══ TASK INPUT

(** Uses at [ts], each within the idle time of the one before, none in the last
    second. *)
Fixpoint steady (A t0 : Z) (ts : list Z) : Prop :=
  match ts with
  | [] => True
  | t :: ts => t0 <= t < t0 + sessionIdleTtlSeconds config * 1000 /\ t <= A - 1000 /\ steady A t ts
  end.
Definition use_all (id : string) (ts : list Z) (s : System IdentityStore Env) : System IdentityStore Env :=
  foldl (fun s t => (session_get config t id s).2) s ts.
(** The session of [csrf] and [user], good for a use within the idle time. *)
Definition live_session (st : IdentityStore) (id csrf user : string) (A t0 : Z) : Prop :=
  exists v e, session_at st id v e /\ date_parse (ss_absoluteExpiresAt v) = Some A /\ ss_csrfHash v = sha256 csrf /\
    ss_userId v = user /\ forall t, t < t0 + sessionIdleTtlSeconds config * 1000 -> t <= A - 1000 -> t < e.
Lemma use_keeps id csrf user A t0 t st (env : Env) : live_session st id csrf user A t0 ->
  t < t0 + sessionIdleTtlSeconds config * 1000 -> t <= A - 1000 ->
  exists st', (session_get config t id (alone st env)).2 = alone st' env /\ live_session st' id csrf user A t.
Proof.
  intros (v & e & Hs & Hd & Hc & Hu & He) Ht HA.
  rewrite (session_get_state t id st env v e A Hs (He t Ht HA) ltac:(lia) Hd). eexists. split; [done|].
  exists (seen (toISOString t) v), (t + remaining t A * 1000). split; [apply lookup_insert_eq|]. do 3 (split; [done|]).
  intros t' Ht' HA'. unfold remaining.
  pose proof (Z.div_mod (A - t) 1000 ltac:(lia)). pose proof (Z.mod_pos_bound (A - t) 1000 ltac:(lia)). lia.
Qed.
Lemma uses_keep id csrf user A ts (env : Env) : forall t0 st, live_session st id csrf user A t0 -> steady A t0 ts ->
  exists st', use_all id ts (alone st env) = alone st' env /\ live_session st' id csrf user A (default t0 (last ts)).
Proof.
  induction ts as [|t ts IH]; intros t0 st Hl Hs; [by exists st|]. destruct Hs as ([_ Ht] & HA & Hs).
  destruct (use_keeps id csrf user A t0 t st env Hl Ht HA) as (st1 & Hrun & Hl1).
  destruct (IH t st1 Hl1 Hs) as (st' & Hrun' & Hl'). exists st'. split.
  - unfold use_all in *. cbn [foldl]. by rewrite Hrun.
  - rewrite last_cons. by destruct (last ts).
Qed.
Lemma create_live now id csrf user method device st (env : Env) : four_digit_year (now + sessionAbsoluteTtlSeconds config * 1000) ->
  exists st', (session_create config now id csrf user method device (alone st env)).2 = alone st' env /\
    live_session st' id csrf user (now + sessionAbsoluteTtlSeconds config * 1000) now.
Proof.
  intros Hy. unfold session_create. set (v := mkStoredSession _ _ _ _ _ _ _ _).
  set (st1 := set_redis (redis_set now (session_redis_key config id) (text (session_json v)) (sessionIdleTtlSeconds config)) st).
  exists st1. split.
  - rewrite (bind_Ok _ _ _ _ _ tt (alone st1 env)) by (by rewrite atomic_alone).
    rewrite bind_state; [apply safeUser_alone|]. intros u. by rewrite safeUser_alone.
  - exists v, (now + sessionIdleTtlSeconds config * 1000). split; [apply lookup_insert_eq|].
    split; [by apply date_parse_toISOString|]. do 2 (split; [done|]). lia.
Qed.

(** What the CSRF check says of a session. *)
Lemma csrf_live now id csrf csrf' user A t0 st (env : Env) : live_session st id csrf user A t0 ->
  now < t0 + sessionIdleTtlSeconds config * 1000 -> now <= A - 1000 ->
  exists v, ss_userId v = user /\ requireCsrf config now id csrf' (alone st env) =
    (if timingSafeStringEqual (sha256 csrf) (sha256 csrf') then Ok v
     else Err (AuthError "INVALID_CSRF" "The CSRF token is invalid." 403), alone st env).
Proof.
  intros (v & e & Hs & Hd & Hc & Hu & He) Ht HA. exists v. split; [done|]. unfold requireCsrf.
  pose proof (session_read_live now id st env v e A Hs (He now Ht HA) Hd) as Hr. rewrite (proj2 (Z.leb_gt A now)) in Hr by lia.
  rewrite (bind_Ok _ _ _ _ _ _ _ Hr), Hc. by destruct (timingSafeStringEqual _ _).
Qed.
Lemma csrf_expired now id csrf csrf' user A t0 st (env : Env) : live_session st id csrf user A t0 -> A <= now ->
  (requireCsrf config now id csrf' (alone st env)).1 = Err unauthenticated.
Proof.
  intros (v & e & Hs & Hd & _) HA. unfold requireCsrf. destruct (Z.ltb_spec now e) as [He|He].
  - pose proof (session_read_live now id st env v e A Hs He Hd) as Hr. rewrite (proj2 (Z.leb_le A now) HA) in Hr.
    by rewrite (bind_Err _ _ _ _ _ _ _ Hr).
  - rewrite (bind_Err _ _ _ _ _ _ _ (session_read_dead now id st env ltac:(rewrite (stored_get now st _ _ e Hs), (proj2 (Z.ltb_ge now e) He); done))).
    done.
Qed.

(** C34: a session used at least once per idle time stays alive until a second
    before its absolute end: the CSRF token it was given, and no other, acts for
    its user. From the absolute end on nothing does, however often the session
    was used. *)
Theorem session_life now id csrf user method device ts st (env : Env) :
  let A := now + sessionAbsoluteTtlSeconds config * 1000 in
  four_digit_year A -> steady A now ts ->
  let s := use_all id ts (session_create config now id csrf user method device (alone st env)).2 in
  (forall t csrf', t < default now (last ts) + sessionIdleTtlSeconds config * 1000 -> t <= A - 1000 ->
     exists v, ss_userId v = user /\ requireCsrf config t id csrf' s =
       (if timingSafeStringEqual (sha256 csrf) (sha256 csrf') then Ok v
        else Err (AuthError "INVALID_CSRF" "The CSRF token is invalid." 403), s)) /\
  (forall t csrf', A <= t -> (requireCsrf config t id csrf' s).1 = Err unauthenticated).
Proof.
  cbv zeta. intros Hy Hs. destruct (create_live now id csrf user method device st env Hy) as (st1 & -> & Hl).
  destruct (uses_keep id csrf user _ ts env now st1 Hl Hs) as (st' & -> & Hl'). split; intros t csrf' Ht.
  - intros HA. by eapply csrf_live.
  - by eapply csrf_expired.
Qed.
End Security.

(** * How PINs are protected: failures lock the account *)

Section Lockout.
Context {Env : Type} {zod : Zod} {crypto : Crypto} {hmac : Hmac} {pg : Postgres} {argon2 : Argon2} {sink : RiskSink Env}.
Abbreviation IdS := (M (System IdentityStore Env) IdentityErr).

Record Attempt := mkAttempt { at_now : Z; at_eventId : string; at_pin : string; at_context : RequestContext }.
Definition attempt (phone : string) (a : Attempt) : IdS User :=
  verifyPin (at_now a) (at_eventId a) phone (at_pin a) (at_context a).
Definition attempt_all (phone : string) (l : list Attempt) (s : System IdentityStore Env) : System IdentityStore Env :=
  foldl (fun s a => (attempt phone a s).2) s l.

(** The user of [phone] and the user's PIN. *)
Record pin_account (st : IdentityStore) (phone : string) (u : User) (p : PinCredential) : Prop := {
  ac_inv : IdentityInv st;
  ac_user : u ∈ users st;
  ac_phone : usr_phoneE164 u = phone;
  ac_pin : p ∈ pinCredentials st;
  ac_owner : pin_userId p = usr_id u
}.
Lemma account_found st phone u p (env : Env) : pin_account st phone u p ->
  find_by_phone phone (alone st env) = (Ok (Some (u, Some p)), alone st env).
Proof.
  intros []. unfold find_by_phone. rewrite atomic_alone. cbn.
  rewrite (find_row_elem usr_phoneE164 phone (users st) u) by (try done; apply iv_phones; done). cbn.
  by rewrite (find_row_elem pin_userId (usr_id u) (pinCredentials st) p) by (try done; apply iv_pins; done).
Qed.
Lemma record_state now eventId i st (env : Env) : exists st' env', (record now eventId i (alone st env)).2 = alone st' env' /\
  users st' = users st /\ pinCredentials st' = pinCredentials st /\ id_step st st'.
Proof.
  unfold record. destruct (transaction (fun _ _ => None) (create_auth_event (fun id =>
    mkAuthEvent id (ei_userId i) (ei_eventType i) (ei_outcome i) (ei_correlationId i)
      (match truthy_string (ei_phone i) with Some p => maskPhone p | None => "anonymous"%string end)
      (ei_ipHash i) (sha256 <$> truthy_string (ei_userAgent i)) (ei_metadata i) now)) st) as [[e|err] st1] eqn:Ht.
  - rewrite (bind_Ok _ _ _ _ _ e (alone st1 env)) by (by rewrite atomic_alone, Ht).
    apply transaction_Ok_inv in Ht as [Ht _]. pose proof (create_auth_event_step _ _ _ _ Ht) as Hstep. unfold create_auth_event, id_check, id_uuid in Ht.
    apply bind_Ok_inv in Ht as (id & st2 & [= <- <-] & Ht). run. subst.
    unfold emitRiskEvent. clear - Hstep. destruct (negb (securityEventV1Schema _)); [eexists _, _; split; [reflexivity|done]|].
    rewrite (bind_Ok _ _ _ _ _ tt (alone _ env)) by done. rewrite remote_alone. eexists _, _. split; [reflexivity|done].
  - rewrite (bind_Err _ _ _ _ _ err (alone st1 env)) by (by rewrite atomic_alone, Ht).
    apply transaction_err in Ht as ->. exists st, env. split; [done|]. split; [done|]. split; [done|apply id_step_refl].
Qed.

(** A wrong PIN on an unlocked account. *)
Definition wrong (p : PinCredential) (a : Attempt) : Prop := argon2_verify (pin_pinHash p) (at_pin a) = false.
Definition counted_failure (a : Attempt) (u : User) : User :=
  failing (at_now a) (usr_failedLoginCount u + 1) (maxFailures <=? usr_failedLoginCount u + 1) u u.
Lemma attempt_wrong st phone u p a (env : Env) : pin_account st phone u p -> locked_now (at_now a) u = false ->
  wrong p a -> 0 <= usr_failedLoginCount u < 100 -> usr_status u <> USER_PENDING ->
  exists st' env', (attempt phone a (alone st env)).2 = alone st' env' /\ pin_account st' phone (counted_failure a u) p.
Proof.
  intros Hac Hl Hw Hn Hp. unfold attempt, verifyPin. rewrite (bind_Ok _ _ _ _ _ _ _ (account_found st phone u p env Hac)), Hl.
  rewrite Hw. cbn [negb orb]. fold (counted_failure a u). destruct Hac as [Hinv Hu Hph Hpin Hown].
  set (st1 := set_users (update_row usr_id (usr_id u) (failing (at_now a) (usr_failedLoginCount u + 1)
    (maxFailures <=? usr_failedLoginCount u + 1) u)) st).
  assert (Hup : atomic (update_user (usr_id u) (fun _ => true) (failing (at_now a) (usr_failedLoginCount u + 1)
    (maxFailures <=? usr_failedLoginCount u + 1) u)) (alone st env) = (Ok (counted_failure a u), alone st1 env)).
  { rewrite atomic_alone. unfold update_user. rewrite (bind_Ok _ _ _ _ st st st) by done.
    rewrite (find_row_elem usr_id (usr_id u) (users st) u) by (try done; apply Hinv). unfold require.
    rewrite (bind_Ok _ _ _ _ st u st) by done. rewrite (bind_Ok _ _ _ _ st tt st) by done.
    rewrite (bind_Ok _ _ _ _ st tt st); [done|]. unfold id_check. cbn [usr_failedLoginCount failing].
    unfold int32_ok. by rewrite (proj2 (Z.leb_le _ _)), (proj2 (Z.ltb_lt _ _)) by lia. }
  rewrite (bind_Ok _ _ _ _ _ _ _ Hup).
  match goal with |- context [(record ?t ?e ?i ≫= _)] =>
    destruct (record_state t e i st1 env) as (st2 & env2 & Hst & Hus & Hpi & Hstep) end.
  exists st2, env2. split.
  - rewrite bind_state; [exact Hst|]. intros x. by rewrite Hst.
  - assert (Hin1 : IdentityInv st1).
    { apply users_updated; [by intros x|..|done]. intros x Hx Hid. cbn. split; [by apply iv_verified with st|].
      rewrite Hid, <- Hown. split; [by destruct (maxFailures <=? _)|]. intros _. by apply list_elem_of_fmap_2. }
    constructor; [by apply Hstep| |done|by rewrite Hpi|done].
    rewrite Hus. pose proof (update_row_in usr_id (usr_id u) (failing (at_now a) (usr_failedLoginCount u + 1)
      (maxFailures <=? usr_failedLoginCount u + 1) u) (users st) u Hu) as Hin. by rewrite String.eqb_refl in Hin.
Qed.
Lemma attempt_locked st phone u p a (env : Env) : pin_account st phone u p -> locked_now (at_now a) u = true ->
  attempt phone a (alone st env) = (Err invalidCredentials, alone st env).
Proof.
  intros Hac Hl. unfold attempt, verifyPin. rewrite (bind_Ok _ _ _ _ _ _ _ (account_found st phone u p env Hac)), Hl. done.
Qed.
Lemma attempt_right st phone u p a (env : Env) : pin_account st phone u p -> locked_now (at_now a) u = false ->
  argon2_verify (pin_pinHash p) (at_pin a) = true -> may_enter u = true ->
  attempt phone a (alone st env) = (Ok u, alone st env).
Proof.
  intros Hac Hl Hw Hm. unfold attempt, verifyPin. rewrite (bind_Ok _ _ _ _ _ _ _ (account_found st phone u p env Hac)), Hl.
  by rewrite Hw, Hm.
Qed.

Lemma attempts_wrong phone p l : forall st u (env : Env), pin_account st phone u p -> usr_lockedUntil u = None ->
  0 <= usr_failedLoginCount u < maxFailures -> usr_status u <> USER_PENDING -> Forall (wrong p) l ->
  Z.of_nat (length l) <= maxFailures - usr_failedLoginCount u ->
  exists st' env' u', attempt_all phone l (alone st env) = alone st' env' /\ pin_account st' phone u' p /\
    usr_failedLoginCount u' = usr_failedLoginCount u + Z.of_nat (length l) /\
    if Z.of_nat (length l) =? maxFailures - usr_failedLoginCount u
    then exists a, last l = Some a /\ usr_lockedUntil u' = Some (at_now a + lockSeconds * 1000)
    else usr_lockedUntil u' = None /\ usr_status u' = usr_status u.
Proof.
  induction l as [|a l IH]; intros st u env Hac Hl Hn Hp Hw Hlen.
  - exists st, env, u. split; [done|]. split; [done|]. cbn [length]. rewrite (proj2 (Z.eqb_neq _ _)) by lia. split; [lia|done].
  - apply Forall_cons in Hw as [Hwa Hw]. cbn [length] in Hlen.
    assert (Hul : locked_now (at_now a) u = false) by (unfold locked_now; by rewrite Hl).
    destruct (attempt_wrong st phone u p a env Hac Hul Hwa) as (st1 & env1 & Hrun & Hac1); [unfold maxFailures in *; lia|done|].
    unfold attempt_all in *. cbn [foldl]. rewrite Hrun. destruct (Z.leb_spec maxFailures (usr_failedLoginCount u + 1)) as [Hmax|Hmax].
    + assert (l = []) as -> by (destruct l; [done|cbn [length] in Hlen; lia]).
      exists st1, env1, (counted_failure a u). split; [done|]. split; [done|]. cbn [length]. split; [done|].
      rewrite (proj2 (Z.eqb_eq _ _)) by lia. exists a. split; [done|]. unfold counted_failure. by rewrite (proj2 (Z.leb_le _ _) Hmax).
    + assert (Hc : counted_failure a u = failing (at_now a) (usr_failedLoginCount u + 1) false u u)
        by (unfold counted_failure; by rewrite (proj2 (Z.leb_gt _ _) Hmax)).
      rewrite Hc in Hac1. destruct (IH st1 _ env1 Hac1) as (st' & env' & u' & Hrun' & Hac' & Hcount & Hres); cbn -[Z.of_nat]; try done; try lia.
      exists st', env', u'. split; [exact Hrun'|]. split; [done|]. cbn [failing usr_failedLoginCount usr_status] in Hcount, Hres.
      split; [lia|]. cbn [length].
      replace (Z.of_nat (length l) =? maxFailures - (usr_failedLoginCount u + 1))
        with (Z.of_nat (S (length l)) =? maxFailures - usr_failedLoginCount u) in Hres
        by (apply eq_true_iff_eq; rewrite !Z.eqb_eq; lia).
      destruct (_ =? _) eqn:He; [|done]. destruct Hres as (b & Hb & Hlock). exists b. split; [|done].
      rewrite last_cons, Hb. done.
Qed.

════

* **EXERCISE OBJECTIVE**:
Pull from the data each line where the string "eexists" turns up.

* **ANSWER**:
  rewrite (session_get_state t id st env v e A Hs (He t Ht HA) ltac:(lia) Hd). eexists. split; [done|].
    unfold emitRiskEvent. clear - Hstep. destruct (negb (securityEventV1Schema _)); [eexists _, _; split; [reflexivity|done]|].
    rewrite (bind_Ok _ _ _ _ _ tt (alone _ env)) by done. rewrite remote_alone. eexists _, _. split; [reflexivity|done].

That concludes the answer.